Michinori Jinji
2026
MAPLE: Multi-Aspect Panels of LLM Evaluators for Open-Ended Questions
Michinori Jinji | Kyohei Atarashi | Koh Takeuchi | Hisashi Kashima
Findings of the Association for Computational Linguistics: ACL 2026
Michinori Jinji | Kyohei Atarashi | Koh Takeuchi | Hisashi Kashima
Findings of the Association for Computational Linguistics: ACL 2026
LLM-as-a-Judge, which uses LLMs to evaluate responses to open-ended questions, has seen significant growth in recent years.

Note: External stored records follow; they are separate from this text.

Lemma addItem_lookup i qty (s : gmap string Z) (k : string) :
  addItem i qty s !! k =
  if decide (k = item_type i) then Some (default 0 (s !! k) + qty)
  else s !! k.
Proof.
  unfold addItem. destruct (decide (k = item_type i)) as [->|Hne].
  - apply lookup_insert_eq.
  - now apply lookup_insert_ne.
Qed.

(** A pass over the entries of a [std::map] (one entry per item) with an
    operation that touches the stock of its own item only: the stock of an
    item is what the operation of its entry makes of it. *)
Lemma fold_entries_lookup
  (op : RuleItem -> Z -> gmap string Z -> gmap string Z)
  (at_key : Z -> option Z -> option Z) :
  (forall i qty s k,
     op i qty s !! k = if decide (k = item_type i) then at_key qty (s !! k)
                       else s !! k) ->
  forall (entries : list (RuleItem * Z)) (s : gmap string Z) (k : string),
    NoDup (map (fun e => item_type (fst e)) entries) ->
    fold_left (fun s e => op (fst e) (snd e) s) entries s !! k =
    match list_find (fun e => item_type (fst e) = k) entries with
    | Some (_, e) => at_key (snd e) (s !! k)
    | None => s !! k
    end.
Proof.
  intros Hop entries. induction entries as [|e entries IH]; intros s k Hnodup;
    [reflexivity|].
  cbn [map] in Hnodup. apply NoDup_cons in Hnodup as [Hfresh Hnodup].
  cbn [fold_left list_find]. rewrite IH by assumption. rewrite Hop.
  destruct (decide (item_type (fst e) = k)) as [<-|Hne].
  - rewrite decide_True by reflexivity.
    destruct (list_find _ entries) as [[j e']|] eqn:Hfind; [|reflexivity].
    exfalso. apply list_find_Some in Hfind as (Hat & Hkey & _).
    apply Hfresh. rewrite <- Hkey.
    apply (list_elem_of_fmap_2 (fun e => item_type (fst e))).
    eapply list_elem_of_lookup_2. exact Hat.
  - rewrite decide_False by congruence.
    destruct (list_find _ entries) as [[j e']|]; reflexivity.
Qed.

(** C7: with every required item in stock in at least its required
    quantity (the required items being the entries of a [std::map], one per
    item), [refundItem] after [startItem] leaves the funds and the whole
    stock, so the quantity of every item, as they were before [startItem];
    the roster stays the one [startItem] left, without the crafts it
    consumed. *)
Theorem startItem_refundItem (st : State) :
  let required := getRequiredItems (_rules (prod st)) in
  let st' := refundItem (startItem st) in
  NoDup (map (fun e => item_type (fst e)) required) ->
  (forall i qty, (i, qty) ∈ required ->
     exists n, getStorageItems (base st) !! item_type i = Some n /\ qty <= n) ->
  getFunds (game st') = getFunds (game st)
  /\ getStorageItems (base st') = getStorageItems (base st)
  /\ (forall i, getItem i (getStorageItems (base st'))
               = getItem i (getStorageItems (base st)))
  /\ getCrafts (base st') = getCrafts (base (startItem st))
  /\ getCrafts (base st')
     = fold_left (fun cs e => removeFirstCraft (fst e) cs)
                 (getRequiredCrafts (_rules (prod st))) (getCrafts (base st)).
Proof.
  intros required st' Hnodup Hstock.
  assert (Hstorage : getStorageItems (base st') = getStorageItems (base st)).
  { subst st'. unfold refundItem, startItem.
    cbn [prod base game withGame withBase getStorageItems setStorageItems
         setCrafts].
    fold required. apply map_eq. intros k.
    rewrite (fold_entries_lookup addItem
               (fun qty o => Some (default 0 o + qty)) addItem_lookup)
      by assumption.
    rewrite (fold_entries_lookup removeItem
               (fun qty o => match o with
                             | Some n => if qty <? n then Some (n - qty)
                                         else None
                             | None => None
                             end) removeItem_lookup) by assumption.
    destruct (list_find _ required) as [[j [i qty]]|] eqn:Hfind;
      [|reflexivity].
    apply list_find_Some in Hfind as (Hat & Hkey & _). cbn [fst snd] in *.
    destruct (Hstock i qty) as (n & Hn & Hle);
      [eapply list_elem_of_lookup_2; exact Hat|].
    rewrite <- Hkey, Hn.
    destruct (Z.ltb_spec qty n); cbn [default id]; f_equal; lia. }
  split; [|split; [exact Hstorage|split; [|split; reflexivity]]].
  - subst st'. unfold refundItem, startItem.
    cbn [prod base game withGame withBase getFunds setFunds]. lia.
  - intros i. unfold getItem. now rewrite Hstorage.
Qed.

End Refund.

Lemma startItem_refundItem_witness :
  let st := Samples.world (Samples.order Samples.hireRecipe 3 10 1) 500 in
  let st' := refundItem (startItem st) in
  getFunds (game st') = 500
  /\ getItem Samples.alloys (getStorageItems (base st')) = 10
  /\ getCrafts (base st) = [Samples.ranger]
  /\ getCrafts (base st') = [].
Proof.
  intros st st'.
  destruct (startItem_refundItem st)
    as (Hfunds & _ & Hitems & _ & Hcrafts).
  - vm_compute. apply NoDup_cons. split; [apply not_elem_of_nil|apply NoDup_nil_2].
  - intros i qty Hin. apply list_elem_of_singleton in Hin as [= -> ->].
    exists 10. split; [vm_compute; reflexivity | lia].
  - fold st' in Hfunds, Hitems, Hcrafts.
    split; [rewrite Hfunds; reflexivity|].
    split; [rewrite Hitems; vm_compute; reflexivity|].
    split; [reflexivity|].
    rewrite Hcrafts. vm_compute. reflexivity.
Defined.

(** ** The tally of random production *)

Section Tally.
Context `{Collaborators}.

Lemma tallyOf_tallyAdd type item qty p :
  tallyOf type
    (setRandomProductionInfo (tallyAdd item qty (_randomProductionInfo p)) p)
  = tallyOf type p + (if String.eqb item type then qty else 0).
Proof.
  unfold tallyOf, tallyAdd. cbn [_randomProductionInfo setRandomProductionInfo].
  destruct (String.eqb_spec item type) as [->|Hne].
  - rewrite lookup_insert_eq. reflexivity.
  - rewrite lookup_insert_ne by assumption. lia.
Qed.

Lemma quantityOf_cons type (i : RuleItem * Z) items :
  quantityOf type (i :: items)
  = (if String.eqb (item_type (fst i)) type then snd i else 0)
    + quantityOf type items.
Proof.
  unfold quantityOf. cbn [fold_right].
  destruct (String.eqb _ _); lia.
Qed.

Lemma produceRandomItem_tally type st i :
  tallyOf type (prod (produceRandomItem st i))
  = tallyOf type (prod st)
    + (if String.eqb (item_type (fst i)) type then snd i else 0).
Proof. apply tallyOf_tallyAdd. Qed.

Lemma produceRandomItem_all_tally type items : forall st,
  tallyOf type (prod (fold_left produceRandomItem items st))
  = tallyOf type (prod st) + quantityOf type items.
Proof.
  induction items as [|i items IH]; intros st.
  - unfold quantityOf. simpl. lia.
  - cbn [fold_left]. rewrite IH, produceRandomItem_tally, quantityOf_cons. lia.
Qed.

Lemma randomLoop_tally type sets : forall runningTotal roll st,
  tallyOf type (prod (randomLoop sets runningTotal roll st))
  = tallyOf type (prod st)
    + quantityOf type (selectItemSet sets runningTotal roll).
Proof.
  induction sets as [|itemSet rest IH]; intros runningTotal roll st.
  - unfold quantityOf. simpl. lia.
  - cbn [randomLoop selectItemSet].
    destruct (roll <=? runningTotal + fst itemSet); [|apply IH].
    apply produceRandomItem_all_tally.
Qed.
Lemma probe_answered_once_witness :
  exists err w1 w2 w3,
    sendICMP example_cfg 5 (example_env None) "host" example_target init_world = Ok err w1
    /\ processLoop_body example_cfg icmp_ParseMessage (SelRecv 150 example_reply) w1
       = Ok Continue w2
    /\ processLoop_body example_cfg icmp_ParseMessage
         (SelDefault (fun _ => 2000000000) (map_to_list (queue w2))) w2 = Ok Continue w3
    /\ packets (ps w3) = [ {| successful := true; rtt := Some 50 |} ].
Proof.
  destruct (probe_answered_once example_cfg icmp_ParseMessage 5 (example_env None) "host"
              example_target 150 example_reply example_target
              {| Type_ := 0; Code := 0;
                 Body := Echo 7 0 ([1; 2; 3; 4; 5; 6; 7; 8] ++ replicate 48 0) |}
              0 ([1; 2; 3; 4; 5; 6; 7; 8] ++ replicate 48 0) (fun _ => 2000000000) init_world)
    as (err & w1 & w2 & Hrun & Hrecv & Hsweep);
    [lia | reflexivity | reflexivity | reflexivity | reflexivity | reflexivity | reflexivity
     | reflexivity |].
  destruct (Hsweep (map_to_list (queue w2))) as (w3 & Hw3 & _ & Hps); [reflexivity |].
  exists err, w1, w2, w3. repeat split; assumption.
Defined.

(** ** The payload of a probe *)

Lemma big_Bytes_value (fuel : nat) :
  forall (x : Z) (acc : list Z),
    0 <= x < 256 ^ Z.of_nat fuel ->
    fold_left (fun a b => a * 256 + b) (big_Bytes fuel x acc) 0
    = fold_left (fun a b => a * 256 + b) acc x.
Proof.
  induction fuel as [| f IH]; intros x acc Hx.
  - cbn in *. replace x with 0 by lia. reflexivity.
  - cbn [big_Bytes]. destruct (x =? 0) eqn:E.
    + apply Z.eqb_eq in E. subst x. reflexivity.
    + rewrite IH.
      * cbn [fold_left]. f_equal. pose proof (Z.div_mod x 256). lia.
      * rewrite Nat2Z.inj_succ, Z.pow_succ_r in Hx by lia.
        split; [apply Z.div_pos; lia | apply Z.div_lt_upper_bound; lia].
Qed.

Lemma big_Bytes_bytes (fuel : nat) :
  forall (x : Z) (acc : list Z),
    Forall (fun b => 0 <= b < 256) acc ->
    Forall (fun b => 0 <= b < 256) (big_Bytes fuel x acc).
Proof.
  induction fuel as [| f IH]; intros x acc Hacc; [exact Hacc |].
  cbn [big_Bytes]. destruct (x =? 0); [exact Hacc |].
  apply IH. constructor; [apply Z.mod_pos_bound; lia | exact Hacc].
Qed.
(** In a display context every session comes to an end, with the callback
    of the constructor registered. *)
Lemma session_listening env os :
  display_context env →
  ∃ this env',
    session os env = Ok (this, env')
    ∧ display_context env' ∧ darkQuery ∈ changeListeners env'.
Proof.
  intros Hdc. pose proof Hdc as [Hg [st Hst] [mm Hmm] [el Hel]].
  pose proof (new_DarkMode_open _ _ _ _ Hg Hst Hmm Hel) as Hnew.
  cbn zeta in Hnew. rewrite (session_unfold _ _ _ _ Hnew).
  apply (run_invariant (λ _ env, darkQuery ∈ changeListeners env)).
  - intros. by apply step_listening.
  - auto with host.
  - cbn. apply elem_of_app. right. by apply list_elem_of_singleton.
Qed.

Lemma dispatch_change_listening (b : bool) this env :
  display_context env → darkQuery ∈ changeListeners env →
  ∃ env',
    dispatch_change b this env
    = Ok (set_prefersStore (Some (if b then Dark else Light)) this, env')
    ∧ display_context env' ∧ darkQuery ∈ changeListeners env'.
Proof.
  intros Hdc Hin. pose proof Hdc as [Hg _ _ [el Hel]].
  rewrite dispatch_change_unfold, bool_decide_eq_true_2 by done.
  rewrite (on_change_open _ _ _ _ Hg Hel). eexists. split; [done|].
  split; [auto with host | done].
Qed.

(** C9. At any point in the life of an instance constructed in a display
    context, if there is no explicit choice, a notification whose [matches]
    is true makes the getter read dark, and a notification whose [matches]
    is false right after it makes the getter read light; nothing else is
    called. *)
Theorem os_change_drives_mode (env : Env) (os : list Op) :
  display_context env →
  ∃ this env0,
    session os env = Ok (this, env0)
    ∧ (modeStore this = None →
       ∃ s1 env1 s2 env2,
         dispatch_change true this env0 = Ok (s1, env1)
         ∧ mode s1 = Dark
         ∧ dispatch_change false s1 env1 = Ok (s2, env2)
         ∧ mode s2 = Light).
Proof.
  intros Hdc.
  destruct (session_listening env os Hdc) as (this & env0 & Hrun & Hdc0 & Hin).
  exists this, env0. split; [done|]. intros Hunset.
  destruct (dispatch_change_listening true this env0 Hdc0 Hin)
    as (env1 & Hrun1 & Hdc1 & Hin1).
  destruct (dispatch_change_listening false
              (set_prefersStore (Some Dark) this) env1 Hdc1 Hin1)
    as (env2 & Hrun2 & _).
  eexists _, env1, _, env2. split; [exact Hrun1|].
  split; [|split; [exact Hrun2|]]; unfold mode; cbn; by rewrite Hunset.
Qed.
(** * go-distance: the weighted-graph engine of graph.go

    A shallow embedding of [graph.go] (package [distance]): the graph
    store, the priority queue driven by Go's [container/heap], Dijkstra,
    Bellman-Ford, Floyd-Warshall, A*, BFS, the DFS connectivity analysis
    and the edit-distance approximation.

    Modelling choices, all taken from the source:
    - [float64] is Rocq's primitive binary64 [float] (IEEE 754, round to
      nearest even, as Go computes); [math.Inf(1)] is [infinity].
    - [int] is [Z]. Node identifiers are only compared and used as keys.
      The arithmetic on [int] is that of the heap indices, of BFS's hop
      count and of [len(g.nodes) - 1]; none exceeds twice the length of a
      slice or map held in memory, so no wrap-around is reachable.
    - a Go [map[int]V] is a [gmap Z V]; reading a missing key yields the
      zero value of [V] ([m .[ k ]]), and [range] visits the entries in an
      order Go leaves unspecified: every algorithm takes a [RangeOrder],
      which fixes that order, and theorems quantify over all of them.
    - loops that the source bounds only by its data take a [fuel] and
      return [None] when it runs out; theorems about results give the fuel
      that suffices. *)

From Stdlib Require Import ZArith Lia Uint63 PrimFloat FloatOps FloatAxioms SpecFloat.
From stdpp Require Import gmap list sorting.

Local Open Scope Z_scope.

(** ** Go values: zero values, map reads, [range] *)

Class GoZero (V : Type) := zero_value : V.
#[global] Instance float_zero : GoZero float := 0%float.
#[global] Instance int_zero : GoZero Z := 0.
#[global] Instance bool_zero : GoZero bool := false.
#[global] Instance map_zero {V} : GoZero (gmap Z V) := (∅ : gmap Z V).

(** [m[k]]: the stored value, or the zero value of the element type. *)
Definition index_map {V} `{GoZero V} (m : gmap Z V) (k : Z) : V :=
  default zero_value (m !! k).
Notation "m .[ k ]" := (index_map m k) (at level 1, left associativity, format "m .[ k ]").

(** The order in which [for k, v := range m] visits a map. *)
Record RangeOrder := {
  range : ∀ V, gmap Z V → list (Z * V);
  range_perm : ∀ V (m : gmap Z V), range V m ≡ₚ map_to_list m
}.
Arguments range _ {V} _.

Definition key_le {V} (a b : Z * V) : Prop := a.1 ≤ b.1.
Definition key_ge {V} (a b : Z * V) : Prop := b.1 ≤ a.1.

#[global] Instance key_le_dec {V} (a b : Z * V) : Decision (key_le a b).
Proof. unfold key_le. apply _. Defined.
#[global] Instance key_ge_dec {V} (a b : Z * V) : Decision (key_ge a b).
Proof. unfold key_ge. apply _. Defined.

(** Two concrete orders: by ascending and by descending key. *)
Definition ascending : RangeOrder :=
  {| range := λ V m, merge_sort key_le (map_to_list m);
     range_perm := λ V m, merge_sort_Permutation key_le (map_to_list m) |}.

Definition descending : RangeOrder :=
  {| range := λ V m, merge_sort key_ge (map_to_list m);
     range_perm := λ V m, merge_sort_Permutation key_ge (map_to_list m) |}.

(** ** The priority queue (graph.go, [item] and [priorityQueue]) *)

Record item := Item { node : Z; priority : float; index : Z }.

Definition set_index (it : item) (i : Z) : item :=
  {| node := node it; priority := priority it; index := i |}.

Definition pq_Len (pq : list item) : Z := Z.of_nat (length pq).

(** [Less(i, j)]; both indices are in range whenever the heap calls it. *)
Definition pq_Less (pq : list item) (i j : Z) : bool :=
  match pq !! Z.to_nat i, pq !! Z.to_nat j with
  | Some a, Some b => PrimFloat.ltb (priority a) (priority b)
  | _, _ => false
  end.

(** [Swap(i, j)]: exchange the two slots, then store each slot's position
    in the item it now holds. *)
Definition pq_Swap (pq : list item) (i j : Z) : list item :=
  match pq !! Z.to_nat i, pq !! Z.to_nat j with
  | Some a, Some b =>
      <[Z.to_nat j := set_index a j]> (<[Z.to_nat i := set_index b i]> pq)
  | _, _ => pq
  end.

Definition pq_Push (pq : list item) (x : item) : list item :=
  pq ++ [set_index x (pq_Len pq)].

(** [Pop()]: the slot [old[n-1]], its index set to -1, and the slice
    [old[0:n-1]]; [None] on an empty slice, where Go panics. *)
Definition pq_Pop (pq : list item) : option (item * list item) :=
  let n := pq_Len pq in
  it ← pq !! Z.to_nat (n - 1);
  if n =? 0 then None else Some (set_index it (-1), take (Z.to_nat (n - 1)) pq).

(** ** container/heap, as the Go standard library has it *)

(** [up(h, j)]: the parent is [(j-1)/2], Go's division truncating towards
    zero, so that the root is its own parent. *)
Fixpoint up (fuel : nat) (pq : list item) (j : Z) : list item :=
  match fuel with
  | O => pq
  | S fuel' =>
      let i := Z.quot (j - 1) 2 in
      if (i =? j) || negb (pq_Less pq j i) then pq
      else up fuel' (pq_Swap pq i j) i
  end.

Fixpoint down (fuel : nat) (pq : list item) (i n : Z) : list item :=
  match fuel with
  | O => pq
  | S fuel' =>
      let j1 := 2 * i + 1 in
      if (n <=? j1) || (j1 <? 0) then pq
      else
        let j2 := j1 + 1 in
        let j := if (j2 <? n) && pq_Less pq j2 j1 then j2 else j1 in
        if negb (pq_Less pq j i) then pq
        else down fuel' (pq_Swap pq i j) j n
  end.

(** [heap.Init]: sift down every inner slot, from [n/2 - 1] to 0. *)
Definition heap_Init (pq : list item) : list item :=
  let n := pq_Len pq in
  foldl (λ q i, down (length pq) q (Z.of_nat i) n) pq
        (reverse (seq 0 (Z.to_nat (Z.quot n 2)))).

Definition heap_Push (pq : list item) (x : item) : list item :=
  let pq' := pq_Push pq x in
  up (length pq') pq' (pq_Len pq' - 1).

It has been adopted as a scalable alternative to manual human evaluation, such as crowdsourcing, which is often time-consuming and costly. However, the discrepancy between LLM-generated evaluations and human evaluations remains a critical problem in this field. To bridge this gap, we propose Multi-Aspect Panels of LLM Evaluators (MAPLE), a framework that orchestrates evaluations across multiple criteria using multiple LLMs. MAPLE integrates criterion-wise pairwise evaluations from multiple LLMs by estimating the importance of criteria and the reliability of individual evaluators. We conduct experiments with both open-source and closed-source models. Our results demonstrate that MAPLE achieves superior alignment with human evaluations compared to baselines, highlighting the importance of employing multi-agent and multi-criteria evaluation strategies.